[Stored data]
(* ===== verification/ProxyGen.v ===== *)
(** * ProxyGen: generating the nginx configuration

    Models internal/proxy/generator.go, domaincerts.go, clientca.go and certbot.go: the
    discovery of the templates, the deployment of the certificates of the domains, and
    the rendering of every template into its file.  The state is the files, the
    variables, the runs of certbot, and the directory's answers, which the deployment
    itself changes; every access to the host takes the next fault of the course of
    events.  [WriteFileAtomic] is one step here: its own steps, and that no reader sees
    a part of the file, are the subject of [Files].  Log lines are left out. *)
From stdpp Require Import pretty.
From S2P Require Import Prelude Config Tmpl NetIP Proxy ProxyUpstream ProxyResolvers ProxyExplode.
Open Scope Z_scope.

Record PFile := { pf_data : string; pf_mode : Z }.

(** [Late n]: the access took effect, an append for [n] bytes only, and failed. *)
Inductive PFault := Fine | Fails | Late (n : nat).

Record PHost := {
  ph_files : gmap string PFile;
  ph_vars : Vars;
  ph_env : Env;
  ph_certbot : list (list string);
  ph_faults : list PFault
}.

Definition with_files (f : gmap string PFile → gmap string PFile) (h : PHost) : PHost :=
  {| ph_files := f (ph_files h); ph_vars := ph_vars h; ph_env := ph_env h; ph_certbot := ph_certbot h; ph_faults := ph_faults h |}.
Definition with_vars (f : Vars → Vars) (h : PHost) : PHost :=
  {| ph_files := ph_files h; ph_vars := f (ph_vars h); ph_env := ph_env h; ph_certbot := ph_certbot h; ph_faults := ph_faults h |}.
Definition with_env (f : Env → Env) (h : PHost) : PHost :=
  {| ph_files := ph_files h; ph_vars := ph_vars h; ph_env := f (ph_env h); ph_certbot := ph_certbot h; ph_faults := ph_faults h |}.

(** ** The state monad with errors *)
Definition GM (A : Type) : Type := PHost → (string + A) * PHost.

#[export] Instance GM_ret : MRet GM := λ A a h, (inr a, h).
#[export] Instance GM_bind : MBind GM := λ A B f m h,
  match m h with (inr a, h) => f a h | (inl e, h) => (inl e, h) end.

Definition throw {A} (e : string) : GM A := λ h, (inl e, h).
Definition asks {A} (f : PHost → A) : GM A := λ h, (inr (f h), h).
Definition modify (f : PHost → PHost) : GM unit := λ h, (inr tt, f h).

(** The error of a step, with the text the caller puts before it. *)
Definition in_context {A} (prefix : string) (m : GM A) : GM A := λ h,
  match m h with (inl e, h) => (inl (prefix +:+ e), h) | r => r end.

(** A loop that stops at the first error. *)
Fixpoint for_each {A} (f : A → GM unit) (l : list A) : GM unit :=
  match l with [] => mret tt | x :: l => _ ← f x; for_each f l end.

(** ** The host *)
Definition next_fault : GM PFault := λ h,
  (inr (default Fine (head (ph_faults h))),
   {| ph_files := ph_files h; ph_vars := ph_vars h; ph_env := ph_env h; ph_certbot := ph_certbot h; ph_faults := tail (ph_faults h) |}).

[What you will do] All that is wanted is the line with "(** ** The host *)" and every later line in the entries, reproduced exactly.

[Written response]
(** ** The host *)
Definition next_fault : GM PFault := λ h,
  (inr (default Fine (head (ph_faults h))),
   {| ph_files := ph_files h; ph_vars := ph_vars h; ph_env := ph_env h; ph_certbot := ph_certbot h; ph_faults := tail (ph_faults h) |}).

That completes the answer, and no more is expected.